■ The problem ■
In the entries below, find the line with "- intros q a o. rewrite lookup_grant, <-Hh." and the line with "intros Hst Hk". Return those two lines and all lines between them, exactly.

____ Material for the task

(* ===== verification/Allocator.v ===== *)
(** The allocation protocol of [internal/controller/allocator.go]: choose a
    candidate, create the Subnet object whose name encodes pool and CIDR,
    treat a name conflict as a lost race and retry.  The theorems quantify
    over every response of the API server. *)

From Stdlib Require Import SpecFloat.
From S2P Require Import Prelude GoNet GoFloat NetUtil Bitmap ApiTypes Effects InMemory Metrics Names Select.

(** * Model *)

Definition AllocationMaxRetries : nat := 50.
Definition AllocationBackoffBaseMs : Z := 20.
(** 1.5 and the [float64] nearest to 0.1. *)
Definition AllocationBackoffFactor : float64 := S754_finite false 6755399441055744 (-52).
Definition AllocationJitterRatio : float64 := S754_finite false 7205759403792794 (-56).
Definition PoolRefField : string := "spec.poolRef".

(** [rand.Intn(n)], which panics unless [n] is positive. *)
Definition Intn (n : Z) : prog Z :=
  if 0 <? n then do_call (CRandIntn n) else Panic "invalid argument to Intn".

Definition backoffMs (retry : Z) : float64 :=
  fmul (float_of_Z AllocationBackoffBaseMs) (Pow AllocationBackoffFactor retry).

(** In milliseconds. *)
Definition calculateBackoffWithJitter (retry : Z) : prog Z :=
  let backoffMs := backoffMs retry in
  jitterMs ← Intn (trunc (fmul backoffMs AllocationJitterRatio));
  mret (trunc (fadd backoffMs (float_of_Z jitterMs))).

Section Allocator.
Context `{ApiErrors, ControllerUtil}.

Definition IsConflictError (err : error) : bool :=
  match err with
  | EAllocator _ _ isConflict => isConflict
  | _ => IsAlreadyExists err
  end.

Definition pool_list_options (namespace poolName : string) : ListOptions :=
  mkListOptions namespace [(PoolRefField, poolName)] 0 "".

(** [localUsedCIDRs[alloc.Spec.CIDR] = true] for every allocation. *)
Definition mark_used (localUsedCIDRs : gset string) (allocs : list Subnet) : gset string :=
  foldl (λ m alloc, {[sn_CIDR (sn_Spec alloc)]} ∪ m) localUsedCIDRs allocs.
(* ===== verification/Refinement.v ===== *)
(** The contract of the allocator and its implementation.  The specification
    is a small transition system over the ownership of single addresses: a
    free range of a pool is granted to an owner, or a range of one owner is
    released.  The cluster of [Cluster.v], with its concurrent
    reconciliations, stale reads and failing calls, is shown to implement it
    by a simulation. *)

From stdpp Require Import relations.
From S2P Require Import Prelude GoNet NetUtil Bitmap ApiTypes Effects InMemory Names Allocator.
From S2P Require Import ClaimStatus ClaimReconciler Cluster.

(** * Specification *)

(** The owner of each address of each pool that has one. *)
Notation ownership := (gmap (NamespacedName * Z) string).

Section Spec.
(** The addresses of a pool. *)
Context (in_range : NamespacedName -> Z -> Prop).

Definition grant (A : ownership) (pool : NamespacedName) (lo n : Z) (owner : string) : ownership :=
  foldr (λ a, <[(pool, a) := owner]>) A (seqZ lo n).

Definition release (A : ownership) (pool : NamespacedName) (lo n : Z) : ownership :=
  foldr (λ a, delete (pool, a)) A (seqZ lo n).

Inductive ipam_step : ownership -> ownership -> Prop :=
| ipam_grant A pool lo n owner :
    0 < n ->
    (forall a, lo <= a < lo + n -> in_range pool a /\ A !! (pool, a) = None) ->
    ipam_step A (grant A pool lo n owner)
| ipam_release A pool lo n owner :
    0 < n ->
    (forall a, lo <= a < lo + n -> A !! (pool, a) = Some owner) ->
    ipam_step A (release A pool lo n).
End Spec.

Lemma lookup_grant A pool lo n owner q a o :
  grant A pool lo n owner !! (q, a) = Some o <->
  (q = pool /\ lo <= a < lo + n /\ o = owner) \/ (~ (q = pool /\ lo <= a < lo + n) /\ A !! (q, a) = Some o).
Proof.
  assert (Hgen : forall l, foldr (λ a, <[(pool, a) := owner]>) A l !! (q, a) = Some o <->
    (q = pool /\ a ∈ l /\ o = owner) \/ (~ (q = pool /\ a ∈ l) /\ A !! (q, a) = Some o)).
  { induction l as [|x l IH]; cbn [foldr]; [rewrite elem_of_nil; naive_solver|].
    rewrite lookup_insert_Some, IH, elem_of_cons. destruct (decide (q = pool)), (decide (x = a)); naive_solver. }
  unfold grant. rewrite Hgen, elem_of_seqZ. naive_solver lia.
Qed.

Lemma lookup_release A pool lo n q a o :
  release A pool lo n !! (q, a) = Some o <-> ~ (q = pool /\ lo <= a < lo + n) /\ A !! (q, a) = Some o.
Proof.
  assert (Hgen : forall l, foldr (λ a, delete (pool, a)) A l !! (q, a) = Some o <->
    ~ (q = pool /\ a ∈ l) /\ A !! (q, a) = Some o).
  { induction l as [|x l IH]; cbn [foldr]; [rewrite elem_of_nil; naive_solver|].
    rewrite lookup_delete_Some, IH, elem_of_cons. destruct (decide (q = pool)), (decide (x = a)); naive_solver. }
  unfold release. rewrite Hgen, elem_of_seqZ. naive_solver lia.
Qed.

(** * The relation *)

(** First address and number of addresses of a Subnet. *)
Definition subnet_block (s : Subnet) : option (Z * Z) :=
  match ParseCIDR (sn_CIDR (sn_Spec s)) with Ok (_, n) => Some (net_lo n, net_size n) | Err _ => None end.

(** The address belongs to the Subnet, in its pool. *)
Definition holds (s : Subnet) (pool : NamespacedName) (a : Z) : Prop :=
  subnet_pool_key s = pool /\ exists lo n, subnet_block s = Some (lo, n) /\ lo <= a < lo + n.

(** An address is owned exactly by the cluster of a stored Subnet that holds it. *)
Definition implements (cl : cluster) (A : ownership) : Prop :=
  forall pool a o, A !! (pool, a) = Some o <->
    exists k s, cs_subnets cl !! k = Some s /\ holds s pool a /\ sn_ClusterID (sn_Spec s) = o.

(** The addresses of the pool's CIDR. *)
Definition cidr_range (pool_cidr : NamespacedName -> string) (pool : NamespacedName) (a : Z) : Prop :=
  exists ip n, ParseCIDR (pool_cidr pool) = Ok (ip, n) /\ net_lo n <= a <= net_hi n.

Lemma holds_stable s s' pool a :
  object_key (sn_meta s') = object_key (sn_meta s) -> sn_Spec s' = sn_Spec s -> holds s' pool a <-> holds s pool a.
Proof.
  intros [= Hns _] Hspec. unfold holds, subnet_block, subnet_pool_key. by rewrite Hns, Hspec.
Qed.

Section Blocks.
Context (pool_cidr : NamespacedName -> string) (pool_block_size : NamespacedName -> Z).
Notation uniform := (uniform_subnet pool_cidr pool_block_size).

(** The block of a uniform Subnet by its number in the pool. *)
Lemma uniform_block s :
  uniform s -> exists c i, NewCIDRMap (pool_cidr (subnet_pool_key s)) = Ok c /\
    let n := 2 ^ (32 - pool_block_size (subnet_pool_key s)) in
    0 < n /\ subnet_block s = Some (base c + i * n, n) /\
    sn_CIDR (sn_Spec s) = block_at c (pool_block_size (subnet_pool_key s)) i /\
    forall a, base c + i * n <= a < base c + i * n + n -> cidr_range pool_cidr (subnet_pool_key s) a.
Proof.
  intros [_ (c & i & HN & Hs & Hi & Hc)]. exists c, i. split; [done|]. intros n.
  pose proof (NewCIDRMap_wf _ _ HN) as Hw. destruct (total_blocks c _ i Hw Hs Hi) as (_ & H0 & Hfit).
  destruct (block_text c _ i Hw Hs Hi) as (ip & net & P & H4 & Ho & Hlo).
  pose proof (pow2_gt0 (32 - pool_block_size (subnet_pool_key s)) ltac:(lia)) as Hpos.
  split_and!; [done| |done|].
  - unfold subnet_block. rewrite Hc. unfold block_at. rewrite P, Hlo. f_equal. f_equal.
    apply ParseCIDR_wf in P. by rewrite net_size_v4, Ho by done.
  - intros a Ha. apply NewCIDRMap_ok in HN as (ip' & net' & P' & H4' & Ho' & ->).
    exists ip', net'. split; [done|]. apply ParseCIDR_wf in P' as Hw'. unfold net_hi.
    rewrite net_size_v4 by done. unfold base, pool_size in *. cbn in *. unfold net_lo. rewrite canon_4 by done.
    fold n in H0, Hfit. lia.
Qed.

(** Uniform Subnets of one pool that hold one address are the same object. *)
Lemma uniform_holds_inj s s' pool a :
  uniform s -> uniform s' -> holds s pool a -> holds s' pool a ->
  object_key (sn_meta s) = object_key (sn_meta s').
Proof.
  intros Hu Hu' [Hk (lo & n & Hb & Ha)] [Hk' (lo' & n' & Hb' & Ha')].
  destruct (uniform_block s Hu) as (c & i & HN & Hpos & Hb2 & Hc & _).
  destruct (uniform_block s' Hu') as (c' & j & HN' & _ & Hb2' & Hc' & _).
  rewrite Hk in *. rewrite Hk' in *. rewrite HN in HN'. injection HN' as <-.
  rewrite Hb in Hb2. injection Hb2 as -> ->. rewrite Hb' in Hb2'. injection Hb2' as -> ->.
  assert (i = j) as <- by nia. destruct Hu as [Hn _], Hu' as [Hn' _]. unfold well_named, object_key in *.
  rewrite Hn, Hn', Hc, Hc'. unfold subnet_pool_key in *. congruence.
Qed.
End Blocks.

(** * Simulation *)

Section Simulation.
Context `{ApiErrorLaws, ControllerUtilLaws, RetryLaws, ConditionUtil}.
Context (pool_cidr : NamespacedName -> string) (pool_default pool_block_size : NamespacedName -> Z).
Notation uniform := (uniform_subnet pool_cidr pool_block_size).
Notation inv := (cluster_inv (stable_pools pool_cidr pool_default) uniform).
Notation impl_step :=
  (step (uniform_thread pool_cidr pool_default pool_block_size) (stable_pools pool_cidr pool_default)).
Notation spec_step := (ipam_step (cidr_range pool_cidr)).

Lemma implements_frame cl cl' A :
  (forall pool a o,
    (exists k s, cs_subnets cl' !! k = Some s /\ holds s pool a /\ sn_ClusterID (sn_Spec s) = o) <->
    (exists k s, cs_subnets cl !! k = Some s /\ holds s pool a /\ sn_ClusterID (sn_Spec s) = o)) ->
  implements cl A -> implements cl' A.
Proof. intros Hf HA pool a o. by rewrite Hf. Qed.

(** A Subnet stored under a free name is a grant of its block. *)
Lemma create_simulates st ts ts' A y :
  (forall k s, st !! k = Some s -> object_key (sn_meta s) = k /\ uniform s) ->
  st !! object_key (sn_meta y) = None -> uniform y -> implements (mkCluster st ts) A ->
  exists A', implements (mkCluster (<[object_key (sn_meta y) := y]> st) ts') A' /\ spec_step A A'.
Proof.
  intros Hst Hfree Hy HA.
  destruct (uniform_block pool_cidr pool_block_size y Hy) as (c & i & HN & Hpos & Hb & Hc & Hr).
  set (n := 2 ^ _) in *. set (lo := base c + i * n) in *. set (pool := subnet_pool_key y) in *.
  assert (Hh : forall q a, holds y q a <-> q = pool /\ lo <= a < lo + n).
  { intros q a. unfold holds. rewrite Hb. naive_solver. }
  assert (Hno : forall k s q a, st !! k = Some s -> holds s q a -> ~ holds y q a).
  { intros k s q a Hk Hs Hy'. destruct (Hst _ _ Hk) as [Hks Hu].
    assert (object_key (sn_meta s) = object_key (sn_meta y)) by by eapply uniform_holds_inj. congruence. }
  exists (grant A pool lo n (sn_ClusterID (sn_Spec y))). split.
  - intros q a o. rewrite lookup_grant, <-Hh. cbn [cs_subnets]. unfold implements in HA. rewrite HA. cbn [cs_subnets].
    split.
    + intros [(-> & Ha & ->)|(Hn & k & s & Hk & Hs & <-)].
      * exists (object_key (sn_meta y)), y. rewrite lookup_insert_eq. split_and!; [done| |done]. by apply Hh.
      * exists k, s. rewrite lookup_insert_ne by congruence. done.
    + intros (k & s & [[<- <-]|[Hne Hk]]%lookup_insert_Some & Hs & <-).
      * left. apply Hh in Hs as [-> Hs]. done.
      * right. split; [by eapply Hno|]. eauto 10.
  - apply ipam_grant; [done|]. intros a Ha. split; [by apply Hr|].
    destruct (A !! (pool, a)) as [o|] eqn:E; [|done]. exfalso.
    apply HA in E as (k & s & Hk & Hs & _). eapply (Hno k s); [done|done|]. by apply Hh.
Qed.

(** A deleted Subnet is a release of its block. *)
Lemma delete_simulates st ts A key y :
  (forall k s, st !! k = Some s -> object_key (sn_meta s) = k /\ uniform s) ->
  st !! key = Some y -> implements (mkCluster st ts) A ->
  exists A', implements (mkCluster (delete key st) ts) A' /\ spec_step A A'.
Proof.
  intros Hst Hk HA. destruct (Hst _ _ Hk) as [Hky Hy].
  destruct (uniform_block pool_cidr pool_block_size y Hy) as (c & i & HN & Hpos & Hb & Hc & Hr).
  set (n := 2 ^ _) in *. set (lo := base c + i * n) in *. set (pool := subnet_pool_key y) in *.
  assert (Hh : forall q a, holds y q a <-> q = pool /\ lo <= a < lo + n).
  { intros q a. unfold holds. rewrite Hb. naive_solver. }
  exists (release A pool lo n). split.
  - intros q a o. rewrite lookup_release, <-Hh. unfold implements in HA. rewrite HA. cbn [cs_subnets]. split.
    + intros (Hn & k & s & Hs & Hhs & <-). exists k, s. rewrite lookup_delete_ne by congruence. done.
    + intros (k & s & [Hne Hs]%lookup_delete_Some & Hhs & <-). split; [|eauto 10].
      intros Hhy. destruct (Hst _ _ Hs) as [Hks Hu].
      assert (object_key (sn_meta s) = object_key (sn_meta y)) by by eapply uniform_holds_inj. congruence.
  - apply (ipam_release _ A pool lo n (sn_ClusterID (sn_Spec y))); [done|]. intros a Ha.
    apply HA. exists key, y. split_and!; [done| |done]. by apply Hh.
Qed.

Lemma implements_step cl cl' A :
  inv cl -> impl_step cl cl' -> implements cl A ->
  exists A', implements cl' A' /\ (A' = A \/ spec_step A A').
Proof.
  intros [Hst Hts] Hstep HA.
  destruct Hstep as [st ts p Hp|st st' ts i c k r Hi Hl HE Hapi|st ts key|st ts key y y' Hy Hk Hs].
  - exists A. by split; [|left].
  - assert (Hsame : st' = st -> exists A', implements (mkCluster st' (<[i := k r]> ts)) A' /\ (A' = A \/ spec_step A A')).
    { intros ->. exists A. by split; [|left]. }
    destruct c; try (by apply Hsame). apply create_effect in Hapi as [Heq|(y & Hfree & Hkey & Hspec & ->)]; [by apply Hsame|].
    pose proof (Forall_lookup_1 _ _ _ _ Hts Hi) as [Hc _]. cbn in Hc.
    assert (Hu : uniform y) by by eapply uniform_subnet_stable.
    rewrite <-Hkey in Hfree |- *.
    destruct (create_simulates st ts (<[i := k r]> ts) A y Hst Hfree Hu HA) as (A' & ? & ?). eauto.
  - destruct (st !! key) as [y|] eqn:E.
    + destruct (delete_simulates st ts A key y Hst E HA) as (A' & ? & ?). eauto.
    + rewrite delete_id by done. exists A. by split; [|left].
  - exists A. split; [|by left]. eapply implements_frame; [|exact HA]. intros pool a o. cbn [cs_subnets]. split.
    + intros (k & s & [[<- <-]|[Hne Hks]]%lookup_insert_Some & Hh & <-); [|eauto].
      exists key, y. rewrite <-Hs. split_and!; [done| |done]. by eapply holds_stable.
    + intros (k & s & Hks & Hh & <-). destruct (decide (k = key)) as [->|Hne].
      * rewrite Hy in Hks. injection Hks as <-. exists key, y'. rewrite lookup_insert_eq, Hs.
        split_and!; [done| |done]. by eapply holds_stable.
      * exists k, s. by rewrite lookup_insert_ne.
Qed.

End Simulation.

Section Refinement_run.
Import ByReason OwnerRef FixedDelay ReplaceCondition.

(** One claim on a /24 pool with blocks of /26. *)
Lemma refinement_run :
  exists cl s, reachable (uniform_thread (λ _, "10.0.0.0/24") (λ _, 26) (λ _, 26))
      (stable_pools (λ _, "10.0.0.0/24") (λ _, 26)) cl /\
    cs_subnets cl !! mkKey "ns" "pool-10-0-0-0-26" = Some s /\
    subnet_pool_key s = mkKey "ns" "pool" /\ subnet_block s = Some (167772160, 64) /\
    sn_ClusterID (sn_Spec s) = "cluster-a".
Proof.
  destruct (reconciled "a" "cluster-a" 26 None ∅) as [[[a|] st] tr] eqn:E; cycle 1.
  { assert (H : (reconciled "a" "cluster-a" 26 None ∅).1.1 = Some (no_requeue, None))
      by (vm_compute; reflexivity). rewrite E in H. discriminate H. }
  assert (Hk : (λ s, (subnet_pool_key s, subnet_block s, sn_ClusterID (sn_Spec s))) <$>
      (reconciled "a" "cluster-a" 26 None ∅).1.2 !! mkKey "ns" "pool-10-0-0-0-26" =
      Some (mkKey "ns" "pool", Some (167772160, 64), "cluster-a")) by (vm_compute; reflexivity).
  rewrite E in Hk. cbn [fst snd] in Hk. apply fmap_Some in Hk as (s & Hs & Hv).
  exists (mkCluster st ([] ++ [Ret a])), s.
  split; [|exact (conj Hs (conj (eq_sym (f_equal (λ t, t.1.1) Hv))
    (conj (eq_sym (f_equal (λ t, t.1.2) Hv)) (eq_sym (f_equal snd Hv)))))].
  eapply run_thread; [apply (serve_cluster_legal sample_pool (sized_claim "a" "cluster-a" 26) None)| |
    apply serve_cluster_effect| |exact E].
  - intros c s'. destruct c; try exact I. cbn. case_bool_decide as Hd; [|exact I]. split; [exact Hd|split; reflexivity].
  - exists (sized_claim "a" "cluster-a" 26). split; [split; [reflexivity|]|reflexivity]. intros p _. reflexivity.
Qed.

End Refinement_run.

________

■ Response box ■
  - intros q a o. rewrite lookup_grant, <-Hh. cbn [cs_subnets]. unfold implements in HA. rewrite HA. cbn [cs_subnets].
    split.
    + intros [(-> & Ha & ->)|(Hn & k & s & Hk & Hs & <-)].
      * exists (object_key (sn_meta y)), y. rewrite lookup_insert_eq. split_and!; [done| |done]. by apply Hh.
      * exists k, s. rewrite lookup_insert_ne by congruence. done.
    + intros (k & s & [[<- <-]|[Hne Hk]]%lookup_insert_Some & Hs & <-).
      * left. apply Hh in Hs as [-> Hs]. done.
      * right. split; [by eapply Hno|]. eauto 10.
  - apply ipam_grant; [done|]. intros a Ha. split; [by apply Hr|].
    destruct (A !! (pool, a)) as [o|] eqn:E; [|done]. exfalso.
    apply HA in E as (k & s & Hk & Hs & _). eapply (Hno k s); [done|done|]. by apply Hh.
Qed.

(** A deleted Subnet is a release of its block. *)
Lemma delete_simulates st ts A key y :
  (forall k s, st !! k = Some s -> object_key (sn_meta s) = k /\ uniform s) ->
  st !! key = Some y -> implements (mkCluster st ts) A ->
  exists A', implements (mkCluster (delete key st) ts) A' /\ spec_step A A'.
Proof.
  intros Hst Hk HA. destruct (Hst _ _ Hk) as [Hky Hy].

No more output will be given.